The next ingredient was monk fruit. Many monk fruits are 1% monk fruit and 99% erythritol. Johnson & Johnson, who marketed their monk fruit as Nectresse stating it was 100% natural but made from monk fruit with 99% erythritol, were sued for their false claims. Other claims from other brands (which include ‘pure fruit’, ‘fruit sweeteners’ and ‘monk fruit in the raw’) should also be scrutinised.
Recently I was at my favourite Sunshine Coast health food store Grub Organics when I saw a monk fruit product that said it was 100% dehydrated monk fruit juice. I purchased it as I was intrigued at what it would taste like. I opened the package, saw a fine white powder, plunged my finger into the pack and tasted a sickly artificial sweetener. So I did what any curious foodie would do, I called the company that had packed the product.
I asked the following questions:
What country is it from?
What is the patent of this product?
Is anything else added in the drying process like maltodexrose (which is often used in the drying of liquids like juices and broths)?
This particular food packing company is sizeable and I see them in many health food stores and grocery stores. I asked the question to customer care who then put me onto product procurement. I asked the questions again to the man in this department but he knew nothing. He even questioned if foods were patented.
Because the monk fruit I purchased was white and had an artificial taste about it, I decided the best thing to do with it was throw it out.
I also decided to look up the patent for 100% dehydrated monk fruit juice and found the following. The fruit is washed in a chlorine water solution, seeded, peeled and pulped, then the following happens in order: acidification, homgenisation, removal of flavour precursors, removal of volatiles and concentration, stabilisation.
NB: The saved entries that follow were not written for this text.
(** * protein-app: sequence extraction, upload, view and annotation

    A shallow embedding of [main.py]: the PDB-to-sequence helper
    [extract_sequence_from_pdb], the three request handlers [upload_pdb],
    [view_protein] and [add_annotation], and the two tables they work on.

    Conventions of the embedding.
    - A Python [str] is a Rocq [string]; a character is a code point below
      256.  Python integers are unbounded, hence [Z].
    - A raised exception is the [Raise] branch of [result]; a handler
      returns its outcome together with the state it leaves behind.
    - The SQLite tables are lists of rows in row-id order, the upload
      directory is a finite map from file names to file contents.
    - The two sources of nondeterminism, [uuid.uuid4()] and
      [datetime.datetime.utcnow()], are arguments of the handlers. *)

From Stdlib Require Import ZArith Lia.
From Stdlib Require Import Ascii.
From Stdlib Require String.
From stdpp Require Import base gmap strings list sorting.

Local Open Scope Z_scope.

(** ** Exceptions and results *)

Inductive exn : Type :=
  | IndexError
  | FileNotFoundError
  | IntegrityError
  | HTTPException (status_code : Z) (detail : string).

Inductive result (A : Type) : Type :=
  | Ok (a : A)
  | Raise (e : exn).
Arguments Ok {A} a.
Arguments Raise {A} e.

(** Sequencing: an exception ends the computation ([x ← r; k]). *)
Global Instance result_ret : MRet result := λ A a, Ok a.
Global Instance result_bind : MBind result := λ A B k r,
  match r with
  | Ok a => k a
  | Raise e => Raise e
  end.

(** The three user-visible errors, as the handlers raise them. *)
Definition InvalidInput : exn := HTTPException 400 "Please upload a .pdb file.".
Definition NotFound : exn := HTTPException 404 "Protein not found".
Definition InvalidRange : exn := HTTPException 400 "Invalid index range".

(** ** The string methods the program calls *)

Module Py.

(** [str.isspace] on code points below 256: TAB..CR, FS..US, SPACE,
    NEL (0x85) and NBSP (0xA0). *)
Definition isspace (c : Ascii.ascii) : bool :=
  let n := Ascii.nat_of_ascii c in
  ((9 <=? n) && (n <=? 13) || (28 <=? n) && (n <=? 32)
   || (n =? 133) || (n =? 160))%nat.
And then before the freeze-drying process they will add polydextrose or maltodextrose or sodium hydroxide.
No wonder the 100% dehydrated monk fruit juice I tasted was so artificial in flavour.
At Changing Habits, and no doubt other critically-thinking food companies, it sometimes takes us up to two years to find the right ingredients for our products. We question everything and if it doesn’t reach our standards then we keep looking. We have been doing this for the past decade, so we are getting really good at it. The process is getting easier as we know who we can trust in a world where food and additives are a big secret (with millions of patents that the user usually knows nothing about).
At Changing Habits we are influencing how our food is produced, classified and marketed and we are the ethical and trusted authority in the whole food market. As we learn, we teach and I can tell you that every day I learn something new.